O estudo, assinado pelo doutorando da Australian National University Matthew Robertson sustenta que as autoridades chinesas de saúde pública têm falsificado sistematicamente os dados relativos às doações de órgãos, para poderem atribuir-lhes todos os fornecimentos requeridos pelas cirurgias de transplante.

Apesar de a China ter reagido à pressão internacional comprometendo-se, a partir de 2015, a não mais utilizar para transplante os órgãos de presos condenados à morte e executados, o estudo sustenta que a falsificação de dados indica a continuação dessa prática.

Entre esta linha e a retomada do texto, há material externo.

Lemma standing_sure network txid i facts proven : any sure (standing network txid i facts proven).1 = settled_spend facts.
Proof.
  unfold standing, settled_spend. destruct (f_unknown facts); [done|]. destruct (f_unchecked facts).
  - simpl. destruct proven; [done|]. by destruct (if f_listed facts then f_wallet facts else None).
  - cbn [andb negb]. unfold waits_here. destruct (f_spent_by facts) as [by_|] eqn:Eb.
    + destruct (bool_decide (sb_txid by_ = txid) && negb (sb_confirmed by_)) eqn:Ew.
      * apply andb_true_iff in Ew as [_ ->%negb_true_iff]. simpl. by rewrite andb_false_r.
      * destruct (bool_decide (f_spent facts = Some true)); [|done]. cbn [fst any existsb]. by rewrite spent_caution_sure, orb_false_r.
    + destruct (bool_decide (f_spent facts = Some true)); [|done]. cbn [fst any existsb]. by rewrite spent_caution_sure.
Qed.

Lemma psbt_warnings_sure network i described : any sure (psbt_warnings network i described) = false.
Proof.
  unfold psbt_warnings. destruct (loose_sighash described), (prevout described), (disputed_witness_utxo described); done.
Qed.

Lemma facts_warnings_sure network txid i facts described coin proven :
  any sure (facts_warnings network txid i facts described coin proven).1 = settled_spend facts.
Proof.
  unfold facts_warnings. destruct (standing network txid i facts proven) as [l waiting] eqn:Es. cbn [fst].
  rewrite !any_app. pose proof (standing_sure network txid i facts proven) as Hs. rewrite Es in Hs. cbn [fst] in Hs. rewrite Hs.
  assert (E1 : any sure (mismatch_warnings network i facts described) = false).
  { unfold mismatch_warnings. destruct described as [d|]; [|done]. destruct (f_prevout facts), (prevout d); try done. by case_bool_decide. }
  assert (E2 : any sure (listing_warnings network i facts described coin) = false).
  { unfold listing_warnings. by destruct (f_contradicted_listing facts) as [[]|], coin. }
  by rewrite E1, E2.
Qed.

(** Outputs over inputs whose every amount is proven. *)
Definition overspends (amounts : Amounts) : bool :=
  a_values_known amounts && negb (a_inputs_impossible amounts) && match a_fee amounts with None => true | Some _ => false end.

Lemma fee_warnings_sure amounts rate basis plausible vouched : (rate = None <-> a_fee amounts = None) ->
  (a_fee amounts <> None -> a_outputs_impossible amounts = false /\ a_in_total amounts <> None) ->
  any sure (fee_warnings amounts rate basis plausible vouched) = a_outputs_impossible amounts || (overspends amounts && vouched).
Proof.
  unfold fee_warnings, overspends. destruct (a_fee amounts) as [fee|]; intros Hr Hf.
  - destruct (Hf ltac:(done)) as [-> Ht]. destruct rate as [rate|]; [|by discriminate (proj1 Hr eq_refl)]. destruct (a_in_total amounts); [|done].
    rewrite andb_false_r. simpl. unfold high_fee_warnings. destruct basis; simpl;
      destruct (f64_gt _ HIGH_FEE_RATE_SAT_VB); simpl; by destruct (_ && f64_gt _ HIGH_FEE_SHARE).
  - cbn [any existsb]. rewrite orb_false_r. unfold no_fee_warning.
    destruct (a_outputs_impossible amounts), (a_values_known amounts), (a_inputs_impossible amounts), vouched; done.
Qed.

O investigador australiano, que publicou o seu trabalho no BMC Medical Ethics, diz ter descoberto que os números dos órgãos alegadamente transplantados correspondem sem falhas à aplicação de uma fórmula matemática e comenta: "Se se olha atentamente para os números de órgãos aparentemente recolhidos, eles correspondem ponto por ponto a essa equação artificial, ano após ano. São demasiado perfeitos para serem verdadeiros".

A excessiva perfeição das contas levanta suspeitas porque "estes números não parecem ser dados reais de doações reais. São gerados mediante uma equação. É difícil imaginar como se poderia chegar a esse modelo por mero acaso, o que suscita claramente a possibilidade de ter sido concebido para enganar".

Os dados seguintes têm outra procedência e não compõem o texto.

Lemma fingerprint_split digest : digest <> [] -> Forall in_u8 digest -> split ":" (fingerprint_text digest) = List.map upper_pair digest.
Proof. intros Hn Hd. unfold fingerprint_text. apply split_join; [by destruct digest|by apply pairs_lack]. Qed.

Lemma fingerprint_text_inj d e : Forall in_u8 d -> Forall in_u8 e -> length d = length e -> fingerprint_text d = fingerprint_text e -> d = e.
Proof.
  intros Hd He Hl Ht. destruct d as [|b d]; [by destruct e|]. destruct e as [|c e]; [done|].
  apply (f_equal (split ":")) in Ht. rewrite !fingerprint_split in Ht by done. clear Hl.
  remember (b :: d) as l eqn:El. remember (c :: e) as l' eqn:El'. clear El El'.
  revert l' He Ht. induction Hd as [|x l Hx _ IH]; intros [|y l'] He Ht; try done.
  apply list.Forall_cons in He as [Hy He]. cbn [List.map] in Ht. apply cons_eq_inj in Ht as [Hxy Ht]. f_equal; [|by apply IH].
  apply (f_equal unhex) in Hxy. rewrite !upper_pair_read in Hxy by done. congruence.
Qed.

Lemma digest_fingerprint digest : length digest = 32%nat -> Forall in_u8 digest -> is_fingerprint (fingerprint_text digest) = true.
Proof.
  intros Hl Hd. unfold is_fingerprint. rewrite fingerprint_split by (done || by destruct digest). rewrite length_map, Hl. cbn [andb Nat.eqb].
  unfold all. rewrite forallb_forall. intros part (b & <- & Hb)%in_map_iff. rewrite List.Forall_forall in Hd.
  destruct (upper_pair_shape b (Hd b Hb)) as (-> & -> & _). done.
Qed.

Segundo o estudo da BMC Medical Ethics, a indústria chinesa de transplantação de órgãos vive da sua escassa ou nula tansparência, que torna impossível detectar a origem dos órgãos transplantados, precisamente para não ser possível distinguir os doados voluntariamente daqueles que são recolhidos coercivamente.

E prossegue explicando que essa indústria, reformada sob pressão internacional desde 2015, deixou efectivamente de basear-se apenas na transplantação de órgãos de prisioneiros ou executados, e deu lugar a "um programa de transplantações híbrido e complexo: doações voluntárias, incentivadas por grandes pagamentos de dinheiro, são aparentemente usadas junto com doadores não voluntários, marcados como cidadãos doadores".

Em teoria, existe na China o COTRS (China Organ Transplant Response System) que recolhe todos os órgãos destinados a transplantação. Nenhum órgão pode ser transplantado sem passar por esse crivo, e este encontra-se, por sua vez, sob a fiscalização da Sociedade Chinesa da Cruz Vermelha.

Entidades independentes como a International Coalition to End Transplant Abuse in China e o China Tribunal, dirigido por um antigo procurador do Tribunal Penal Internacional, Sir Geoffrey Nice, tinham denunciado que "a colheita coerciva de órgãos de prisioneiros de consciência foi levada a cabo durante um longo período de tempo e envolvendo um número de vítimas muito elevado".

Entre essas vítimas foram identificados membros da seita Falun Gong, mas também membros da minoria étnica uigur, que eram vistos como "banco de órgãos" e como cobaias para experiências médicas. Por isso aquele tribunal denuncia que "muitas pessoas sofreram sem razão mortes hediondas, e que outras podem sofrer uma sorte semelhante ... nada prova que esta prática tenha parado e o tribunal está convencido de que ela continua".

As autoridades chinesas tinham admitido em 2005 que era prática corrente usarem órgãos de prisioneiros e depois prometeram pôr termo a essa prática, primeiro em 2013, depois em 2014 e finalmente em 2015, afirmando que desde então cumpriram o compromisso. O estudo australiano levanta dúvidas precisamente sobre esta declaração de boas práticas.

Por ser dado crédito à declaração, a  task force da Organização Mundial de Saúde dedicada às transplantações aceitou cirurgiões chineses como seus membros de pleno direito. Mas o crédito e a confiança são agora postos em causa pelo estudo australiano.